Bref, il est temps de faire le point sur la réalité. Les énergies renouvelables sont essentielles pour atteindre les objectifs climatiques et doivent se développer rapidement. Cependant, il ne peut pas être mis en œuvre assez rapidement ou avec suffisamment de cohérence pour répondre aux besoins mondiaux. En fait, les prévisions politiques du ministère de l’Énergie révèlent un besoin d’augmentation de 34 % des ressources pétrolières d’ici 2050, même si les énergies renouvelables quadruplent presque. Il est incontestable que les combustibles conventionnels à combustion propre seront importants, et les bassins permiens du Texas et du Nouveau-Mexique ont les empreintes carbone les plus faibles parmi les principaux reliefs du monde. Jusqu’à ce qu’il y ait une meilleure acceptation de ce fait inévitable, nous verrons la production croître plus lentement que nécessaire, avec pour résultat inévitable des prix plus élevés, une plus grande incertitude et un risque géopolitique accru.

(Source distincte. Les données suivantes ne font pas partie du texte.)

(** The loop of the dump, run. *)
Lemma dumpFrom_run H count : forall i m,
  exec (dumpFrom H count i) m =
  if TRACE_DEBUG_on H
  then mkMachine (interface m) (device m) (count + reads m)
         (trace m ++ dumpEvents H m count i)
  else m.
Proof.
  induction count as [| count IH]; intros i m.
  - cbn. unfold dumpEvents. cbn. rewrite app_nil_r.
    destruct (TRACE_DEBUG_on H); now destruct m.
  - cbn [dumpFrom]. unfold exec. rewrite bind_run.
    change (snd (dumpFrom H count (i + 1) ?x))
      with (exec (dumpFrom H count (i + 1)) x).
    rewrite IH. destruct (TRACE_DEBUG_on H) eqn:Hdebug; [| reflexivity].
    unfold exec. rewrite bind_run. unfold exec, eval.
    rewrite readPhyReg_run. cbn [fst snd emit interface device reads trace].
    rewrite Nat.add_succ_r. f_equal.
    set (m1 := mkMachine _ _ _ _).
    rewrite (dumpEvents_S H m m1) by reflexivity.
    unfold dumpEvents at 2. cbn [seq flat_map app]. rewrite Z.add_0_r.
    subst m1. cbn [trace]. rewrite <- !app_assoc. reflexivity.
Qed.

Lemma dump_run H m :
  exec (dp83826DumpPhyReg H) m =
  if TRACE_DEBUG_on H
  then mkMachine (interface m) (device m) (32 + reads m)
         (trace m ++ dumpEvents H m 32 0 ++ [EvTraceDebugEnd])
  else m.
Proof.
  unfold dp83826DumpPhyReg, exec. rewrite bind_run.
  change (snd (dumpFrom H 32 0 m)) with (exec (dumpFrom H 32 0) m).
  rewrite dumpFrom_run.
  destruct (TRACE_DEBUG_on H); [| reflexivity].
  cbn [emit snd interface device reads trace]. now rewrite <- app_assoc.
Qed.

Lemma readAddresses_app l l' :
  readAddresses (l ++ l') = readAddresses l ++ readAddresses l'.
Proof.
  induction l as [| e l IH]; [reflexivity |].
  destruct e; cbn; now rewrite ?IH.
Qed.

Lemma readAddresses_dumpEvents H m n i :
  readAddresses (dumpEvents H m n i)
  = map (fun k => i + Z.of_nat k) (seq 0 n).
Proof.
  unfold dumpEvents. induction (seq 0 n) as [| k l IH]; [reflexivity |].
  cbn. now rewrite IH.
Qed.

Lemma count_dumpEvents kind H m n i :
  (forall via opcode phy address value,
      kind (EvReadPhyReg via opcode phy address value) = false) ->
  (forall j value, kind (EvTraceDebugReg j value) = false) ->
  count kind (dumpEvents H m n i) = 0%nat.
Proof.
  intros Hread Htrace. unfold count, dumpEvents.
  induction (seq 0 n) as [| k l IH]; [reflexivity |].
  cbn. now rewrite Hread, Htrace.
Qed.

Lemma count_read_dumpEvents H m n i :
  count is_read (dumpEvents H m n i) = n.
Proof.
  unfold count, dumpEvents.
  transitivity (length (seq 0 n)); [| apply length_seq].
  induction (seq 0 n) as [| k l IH]; [reflexivity |].
  cbn. now rewrite IH.
Qed.
Definition where_filter (filter_metadata : option (dict pyval))
    (unique : bool) : option (dict pyval) :=
  let filter_metadata :=
    match filter_metadata with
    | Some fm =>
        if (1 <? List.length (dict_keys fm))%nat
        then Some [("$and", VList (map eq_clause fm))]
        else Some fm
    | None => None
    end in
  if unique then
    let filter_metadata :=
      match filter_metadata with
      | None => []
      | Some fm => fm
      end in
    Some (dict_set filter_metadata "unique" (VStr "True"))
  else filter_metadata.

(** [[res for res in result_list if keep(res["distance"])]] *)
Fixpoint filter_distance (keep : Q -> bool) (l : list memory)
    : result (list memory) :=
  match l with
  | [] => Ok []
  | res :: l' =>
      match mem_distance res with
      | None => Raise (KeyError "distance")
      | Some d =>
          match filter_distance keep l' with
          | Ok kept => Ok (if keep d then res :: kept else kept)
          | Raise e => Raise e
          end
      end
  end.

Definition Qlt_bool (x y : Q) : bool := negb (Qle_bool y x).
Lemma eff_seq_rows (e1 e2 : effect) :
  eff_rows e1 = rows_of (eff_trace e1) ->
  eff_rows e2 = rows_of (eff_trace e2) ->
  eff_rows (eff_seq e1 e2) = rows_of (eff_trace (eff_seq e1 e2)).
Proof.
  intros H1 H2. unfold eff_seq.
  destruct (eff_out e1); simpl; [|exact H1].
  rewrite rows_of_app, H1, H2. reflexivity.
Qed.

Lemma eff_concat_rows (es : list effect) :
  Forall (fun e => eff_rows e = rows_of (eff_trace e)) es ->
  eff_rows (eff_concat es) = rows_of (eff_trace (eff_concat es)).
Proof.
  induction 1 as [|e es He Hes IH]; simpl.
  - reflexivity.
  - apply eff_seq_rows; assumption.
Qed.

Lemma cells_effect_rows (results : list record) (d : Z) (t : nat)
    (bm bv : npfloat) (cats : list (string * bool)) :
  eff_rows (cells_effect results d t bm bv cats) =
  rows_of (eff_trace (cells_effect results d t bm bv cats)).
Proof.
  induction cats as [|c cats IH]; simpl.
  - reflexivity.
  - destruct (est results d t (fst c) (snd c)) as [l|x]; [|reflexivity].
    apply eff_seq_rows; [reflexivity | exact IH].
Qed.

Lemma block_effect_rows (results : list record) (d : Z) (t : nat) :
  eff_rows (block_effect results d t) =
  rows_of (eff_trace (block_effect results d t)).
Proof.
  unfold block_effect.
  destruct (est results d t "guided" false) as [l0|x]; [|reflexivity].
  apply eff_seq_rows; [reflexivity | apply cells_effect_rows].
Qed.

Lemma aggregate_effect_rows (results : list record) (ds : list Z) (nT : nat) :
  eff_rows (aggregate_effect results ds nT) =
  rows_of (eff_trace (aggregate_effect results ds nT)).
Proof.
  unfold aggregate_effect.
  apply eff_concat_rows. apply Forall_forall. intros e He.
  apply in_map_iff in He. destruct He as [d [<- _]].
  apply eff_concat_rows. apply Forall_forall. intros e He.
  apply in_map_iff in He. destruct He as [t [<- _]].
  apply block_effect_rows.
Qed.

(** ** Runs over a collection that covers the horizon *)

Lemma map_outcome_ok {A B : Type} (f : A -> outcome B) (l : list A) :
  (forall a, In a l -> exists b, f a = Ok b) ->
  exists bs, map_outcome f l = Ok bs /\ List.length bs = List.length l.
Proof.
  induction l as [|a l IH]; intros H; simpl.
  - exists []. split; reflexivity.
  - destruct (H a (or_introl eq_refl)) as [b ->].
    destruct IH as [bs [-> Hlen]]; [intros; apply H; right; assumption|].
    exists (b :: bs). split; [reflexivity | simpl; congruence].
Qed.

Lemma covers_estimate (nT : nat) (results : list record) (r : record) (t : nat) :
  covers nT results = true -> In r results -> t < nT ->
  exists x, estimate t r = Ok x.
Proof.
  unfold covers, range. intros Hc Hr Ht.
  rewrite forallb_forall in Hc. specialize (Hc r Hr).
  rewrite forallb_forall in Hc.
  specialize (Hc t). rewrite in_seq in Hc.
  assert (Hs : 0 <= t < 0 + nT) by lia. specialize (Hc Hs).
  destruct (estimate t r) as [x|e]; [exists x; reflexivity | discriminate].
Qed.

Lemma est_covers (nT : nat) (results : list record) (d : Z) (t : nat)
    (k : string) (q : bool) :
  covers nT results = true -> t < nT ->
  est results d t k q = Ok (values results d t k q).
Proof.
  intros Hc Ht. unfold values.
  destruct (map_outcome_ok (estimate t) (filter (selected d k q) results))
    as [bs [Hbs _]].
  - intros r Hr. apply filter_In in Hr. destruct Hr as [Hr _].
    eapply covers_estimate; eauto.
  - unfold est. rewrite Hbs. reflexivity.
Qed.

Lemma block_effect_complete (nT : nat) (results : list record) (d : Z) (t : nat) :
  covers nT results = true -> t < nT ->
  block_effect results d t =
  {| eff_out := Ok tt;
     eff_base := Some (spec_base_mean results d t, spec_base_mse results d t);
     eff_rows := map (spec_row results d t) non_reference;
     eff_trace :=
       SetBase d t (spec_base_mean results d t) (spec_base_mse results d t)
       :: map (spec_cell results d t) non_reference |}.
Proof.
  intros Hc Ht.
  unfold block_effect, non_reference. cbn [cells_effect fst snd].
  rewrite !(est_covers nT results _ _ _ _ Hc Ht).
  reflexivity.
Qed.
Lemma process_parts_app (ps qs : list (result Part)) (b b' : Bodies) :
  process_parts ps b = Val b' ->
  process_parts (ps ++ qs) b = process_parts qs b'.
Proof.
  revert b. induction ps as [|[part|e] ps IH]; intros b H; simpl in *.
  - injection H as <-. reflexivity.
  - apply IH, H.
  - discriminate.
Qed.

Section TransformFacts.

Context {fold_fns : Folding}.

Variable mail_CreateReader : string -> result Reader.
Variable token_endpoint : nat -> result string.
Variable send_endpoint : nat -> string -> string -> GraphMessage -> result (Z * string).

(** [processEmail_message] once the guard, the parser and the walk are
    through. *)
Lemma processEmail_message_walked (trans : EmailTransaction) (rd : Reader) (b : Bodies) :
  missing_fields trans = false ->
  mail_CreateReader (emailContent trans) = Val rd ->
  process_parts (rParts rd) (mkBodies EmptyString EmptyString []) = Val b ->
  processEmail_message mail_CreateReader trans =
  (let subject := if is_empty (rSubject rd) then "No Subject" else rSubject rd in
   if negb (is_empty (htmlBody b)) then
     Val (buildGraphMessage subject "HTML" (htmlBody b) (addresses (rTo rd))
            (addresses (rCc rd)) (classify_bcc rd (to trans)) (atts b))
   else if is_empty (textBody b) then Fail "email has no body content"
   else
     Val (buildGraphMessage subject "Text" (textBody b) (addresses (rTo rd))
            (addresses (rCc rd)) (classify_bcc rd (to trans)) (atts b))).
Proof.
  intros Hg Hrd Hw. unfold processEmail_message. rewrite Hg, Hrd, Hw.
  destruct (is_empty (htmlBody b)) eqn:Hh; cbn [negb].
  - destruct (is_empty (textBody b)); reflexivity.
  - rewrite Hh. reflexivity.
Qed.

(** A payload comes out of [processEmail_message] only after the guard, the
    parser and the walk went through. *)
Lemma processEmail_message_Val (trans : EmailTransaction) (gm : GraphMessage) :
  processEmail_message mail_CreateReader trans = Val gm ->
  missing_fields trans = false /\
  exists rd b,
    mail_CreateReader (emailContent trans) = Val rd /\
    process_parts (rParts rd) (mkBodies EmptyString EmptyString []) = Val b.
Proof.
  unfold processEmail_message. destruct (missing_fields trans); [discriminate|].
  destruct (mail_CreateReader (emailContent trans)) as [rd|e] eqn:Hrd; [|discriminate].
  destruct (process_parts _ _) as [b|e] eqn:Hw; [|discriminate].
  intros _. split; [reflexivity|]. exists rd, b. split; [reflexivity|exact Hw].
Qed.

(** An error before the payload is built ends [processEmail] without any
    call of the delivery client. *)
Lemma processEmail_no_message (trans : EmailTransaction) (e : string) (w : World) :
  processEmail_message mail_CreateReader trans = Fail e ->
  processEmail mail_CreateReader token_endpoint send_endpoint trans w = (Some e, w).
Proof. intros H. unfold processEmail. rewrite H. reflexivity. Qed.

Lemma classify_bcc_spec (rd : Reader) (rcpts : list string) (rcpt : string) :
  rcpt ∈ classify_bcc rd rcpts <->
  rcpt ∈ rcpts /\
  forall a, a ∈ addresses (rTo rd) ++ addresses (rCc rd) -> ToLower a <> ToLower rcpt.
Proof.
  unfold classify_bcc, rcptMap. rewrite list_elem_of_filter.
  split.
  - intros [Hnot Hin]. split; [exact Hin|].
    intros a Ha Heq. apply Hnot. apply elem_of_list_to_set, list_elem_of_fmap.
    exists a. split; [|exact Ha]. symmetry. exact Heq.
  - intros [Hin Hall]. split; [|exact Hin].
    intros Hmem. apply elem_of_list_to_set, list_elem_of_fmap in Hmem as (a & Heq & Ha).
    apply (Hall a Ha). symmetry. exact Heq.
Qed.

(** C6.  When [processEmail] builds a payload, a protocol recipient is in
    its bccRecipients exactly when it is a recipient of the transaction that
    no address of the parsed To and Cc headers equals under the
    case-insensitive comparison the code makes, equality of the two
    addresses lowered by [strings.ToLower]; so every recipient absent from
    both headers is classified Bcc. *)
Theorem C6_absent_recipients_are_bcc (trans : EmailTransaction) (rd : Reader)
    (gm : GraphMessage) (rcpt : string) :
  mail_CreateReader (emailContent trans) = Val rd ->
  processEmail_message mail_CreateReader trans = Val gm ->
  (mkRecipient rcpt ∈ bccRecipients gm <->
   rcpt ∈ to trans /\
   forall a, a ∈ addresses (rTo rd) ++ addresses (rCc rd) -> ToLower a <> ToLower rcpt).
Proof.
  intros Hrd Hgm.
  destruct (processEmail_message_Val _ _ Hgm) as (Hg & rd' & b & Hrd' & Hw).
  assert (rd' = rd) by congruence. subst rd'.
  rewrite (processEmail_message_walked _ _ _ Hg Hrd Hw) in Hgm. cbv zeta in Hgm.
  assert (Hbcc : bccRecipients gm = buildRecipients (classify_bcc rd (to trans))).
  { destruct (negb (is_empty (htmlBody b))); [injection Hgm as <-; reflexivity|].
    destruct (is_empty (textBody b)); [discriminate|injection Hgm as <-; reflexivity]. }
  rewrite Hbcc, <- classify_bcc_spec. unfold buildRecipients.
  rewrite list_elem_of_fmap. split.
  - intros (y & Heq & Hy). injection Heq as ->. exact Hy.
  - intros Hin. exists rcpt. auto.
Qed.


(** C5, as amended.  The reference cid:<id> is replaced only in the HTML body
    captured from the parts that come before the image part in the MIME walk.
    Walking one more image part after any prefix rewrites the HTML body
    captured so far with [ReplaceAll] and changes nothing when none was
    captured; so for a message of an HTML part followed by the image part
    the body of the payload is the HTML with every cid:<id> replaced by
    data:<type>;base64,<payload>, and for the same parts with the image first
    it is the HTML part as it came, reference included. *)
Theorem C5_cid_replaced_when_image_follows_html (trans : EmailTransaction) (rd : Reader)
    (anyID h contentType contentID img : string) :
  missing_fields trans = false ->
  mail_CreateReader (emailContent trans) = Val rd ->
  is_empty h = false ->
  existsb (String.eqb contentType) inline_images = true ->
  let html := Val (InlinePart "text/html" anyID h) in
  let image := Val (InlinePart contentType contentID img) in
  let oldRef := "cid:" +:+ Trim contentID "<>" in
  let newRef := "data:" +:+ contentType +:+ ";base64," +:+ EncodeToString img in
  (forall parts b0 b, process_parts parts b0 = Val b ->
     process_parts (parts ++ [image]) b0 =
     Val (if is_empty (htmlBody b) then b
          else mkBodies (textBody b) (ReplaceAll (htmlBody b) oldRef newRef) (atts b))) /\
  (rParts rd = [html; image] ->
   exists gm, processEmail_message mail_CreateReader trans = Val gm /\
     bodyContentType gm = "HTML" /\ bodyContent gm = ReplaceAll h oldRef newRef) /\
  (rParts rd = [image; html] ->
   exists gm, processEmail_message mail_CreateReader trans = Val gm /\
     bodyContentType gm = "HTML" /\ bodyContent gm = h).
Proof.
  intros Hg Hrd Hh Himg html image oldRef newRef.
  destruct (image_not_text _ Himg) as [E1 E2].
  assert (Hstep : forall b, process_part b (InlinePart contentType contentID img) =
            if is_empty (htmlBody b) then b
            else mkBodies (textBody b) (ReplaceAll (htmlBody b) oldRef newRef) (atts b)).
  { intros b. unfold process_part. rewrite E1, E2, Himg.
    destruct (is_empty (htmlBody b)); reflexivity. }
  split; [|split].
  - intros parts b0 b Hw. rewrite (process_parts_app _ _ _ _ Hw).
    unfold image. cbn [process_parts]. rewrite Hstep. reflexivity.
  - intros Hparts.
    assert (Hw : process_parts (rParts rd) (mkBodies EmptyString EmptyString []) =
                 Val (mkBodies EmptyString (ReplaceAll h oldRef newRef) [])).
    { rewrite Hparts. unfold html, image. cbn [process_parts]. rewrite Hstep.
      cbn. rewrite Hh. reflexivity. }
    pose proof (processEmail_message_walked _ _ _ Hg Hrd Hw) as Hmsg.
    cbv zeta in Hmsg. cbn [htmlBody] in Hmsg.
    rewrite ReplaceAll_nonempty in Hmsg by (exact Hh || reflexivity).
    eexists. split; [exact Hmsg|]. auto.
  - intros Hparts.
    assert (Hw : process_parts (rParts rd) (mkBodies EmptyString EmptyString []) =
                 Val (mkBodies EmptyString h [])).
    { rewrite Hparts. unfold html, image. cbn [process_parts]. rewrite Hstep.
      reflexivity. }
    pose proof (processEmail_message_walked _ _ _ Hg Hrd Hw) as Hmsg.
    cbv zeta in Hmsg. cbn [htmlBody] in Hmsg. rewrite Hh in Hmsg.
    eexists. split; [exact Hmsg|]. auto.
Qed.

End TransformFacts.

(** ** The delivery client *)

Section DeliveryFacts.

Variable token_endpoint : nat -> result string.
Variable send_endpoint : nat -> string -> string -> GraphMessage -> result (Z * string).

Lemma doSendMail_calls (sender : string) (payload : GraphMessage) (w : World) :
  calls (doSendMail token_endpoint send_endpoint sender payload w).2 = S (calls w) /\
  sleeps (doSendMail token_endpoint send_endpoint sender payload w).2 = sleeps w.
Proof.
  unfold doSendMail. destruct (token_endpoint (calls w)) as [token|e]; [|auto].
  destruct (send_endpoint _ _ _ _) as [[status body]|e]; [|auto].
  destruct (status =? 202)%Z; auto.
Qed.

(** The loop calls [doSendMail] at most once per iteration and sleeps before
    every iteration but the first. *)
Lemma sendMail_loop_bound (remaining : nat) (attempt : Z) (lastErr sender : string)
    (payload : GraphMessage) (w : World) :
  let w' := (sendMail_loop token_endpoint send_endpoint remaining attempt lastErr
               sender payload w).2 in
  calls w <= calls w' <= calls w + remaining.
Proof.
  revert attempt lastErr w. induction remaining as [|n IH]; intros attempt lastErr w; simpl.
  - lia.
  - set (w1 := if (0 <? attempt)%Z then _ else w).
    assert (Hw1 : calls w1 = calls w) by (unfold w1; destruct (0 <? attempt)%Z; reflexivity).
    pose proof (doSendMail_calls sender payload w1) as [Hc _].
    destruct (doSendMail _ _ sender payload w1) as [[err|] w2]; simpl in *; [|lia].
    destruct (Contains err "MailboxInfoStale"); simpl; [|lia].
    specialize (IH (attempt + 1)%Z err w2). simpl in IH. lia.
Qed.

(** [sendMail] makes at most three attempts. *)
Lemma sendMail_attempts (sender : string) (payload : GraphMessage) (w : World) :
  calls (sendMail token_endpoint send_endpoint sender payload w).2 <= calls w + 3.
Proof. apply (sendMail_loop_bound maxRetries 0). Qed.

(** A failure without the transient marker ends [sendMail] at once. *)
Lemma sendMail_permanent (sender : string) (payload : GraphMessage) (w w' : World)
    (err : string) :
  doSendMail token_endpoint send_endpoint sender payload w = (Some err, w') ->
  Contains err "MailboxInfoStale" = false ->
  sendMail token_endpoint send_endpoint sender payload w = (Some err, w').
Proof.
  intros Hd Hc. unfold sendMail. simpl. rewrite Hd, Hc. reflexivity.
Qed.

(** Two transient failures and a success: [sendMail] returns nil after
    sleeping before the second and before the third attempt, for
    [time.Second * (1 << 1)] and [time.Second * (1 << 2)]. *)
Lemma sendMail_two_stale (sender : string) (payload : GraphMessage)
    (w0 w1 w2 w3 : World) (e1 e2 : string) :
  let slept w d := mkWorld (calls w) (sleeps w ++ [d]) (posts w) in
  doSendMail token_endpoint send_endpoint sender payload w0 = (Some e1, w1) ->
  Contains e1 "MailboxInfoStale" = true ->
  doSendMail token_endpoint send_endpoint sender payload (slept w1 (2 * time_Second)%Z)
    = (Some e2, w2) ->
  Contains e2 "MailboxInfoStale" = true ->
  doSendMail token_endpoint send_endpoint sender payload (slept w2 (4 * time_Second)%Z)
    = (None, w3) ->
  sendMail token_endpoint send_endpoint sender payload w0 = (None, w3).
Proof.
  intros slept H1 C1 H2 C2 H3. unfold sendMail, maxRetries, slept in *.
  cbn [sendMail_loop]. change (0 <? 0)%Z with false. cbv iota.
  rewrite H1, C1. cbn [negb].
  change (0 <? 0 + 1)%Z with true. cbv iota.
  change (time_Second * Z.shiftl 1 (0 + 1))%Z with (2 * time_Second)%Z.
  rewrite H2, C2. cbn [negb].
  change (0 <? 0 + 1 + 1)%Z with true. cbv iota.
  change (time_Second * Z.shiftl 1 (0 + 1 + 1))%Z with (4 * time_Second)%Z.
  rewrite H3. reflexivity.
Qed.

End DeliveryFacts.

(** ** When a call does not return nil *)

(** Whenever [Logout] returns an error, the session and the whole store,
    the row of the current key included, are as before the call. *)
Lemma Logout_error_keeps_store {fold_fns : Folding}
    (mail_CreateReader : string -> result Reader)
    (token_endpoint : nat -> result string)
    (send_endpoint : nat -> string -> string -> GraphMessage -> result (Z * string))
    (s s' : Session) (tm tm' : TransactionManager) (w w' : World) (err : string) :
  Logout mail_CreateReader token_endpoint send_endpoint s tm w = (Err err, s', tm', w') ->
  s' = s /\ tm' = tm /\
  exists trans, transactions tm !! currentKey s = Some trans /\
    processEmail mail_CreateReader token_endpoint send_endpoint trans w = (Some err, w').
Proof.
  unfold Logout. destruct (is_empty (currentKey s)); [discriminate|].
  destruct (transactions tm !! currentKey s) as [trans|]; [|discriminate].
  destruct (processEmail _ _ _ trans w) as [[e|] w1] eqn:Hp; [|discriminate].
  intros [= <- <- <- <-]. eauto.
Qed.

Au lieu de restreindre l’industrie nationale, nous devrions faire progresser la technologie pour brûler les combustibles conventionnels plus proprement. Étant donné que la perturbation actuelle a ramené à la maison, il est important que cette transition ait lieu maintenant.

L’économiste Ray Perryman est président et chef de la direction de Perryman Group, un groupe de recherche économique et une société d’analyse basés à Waco.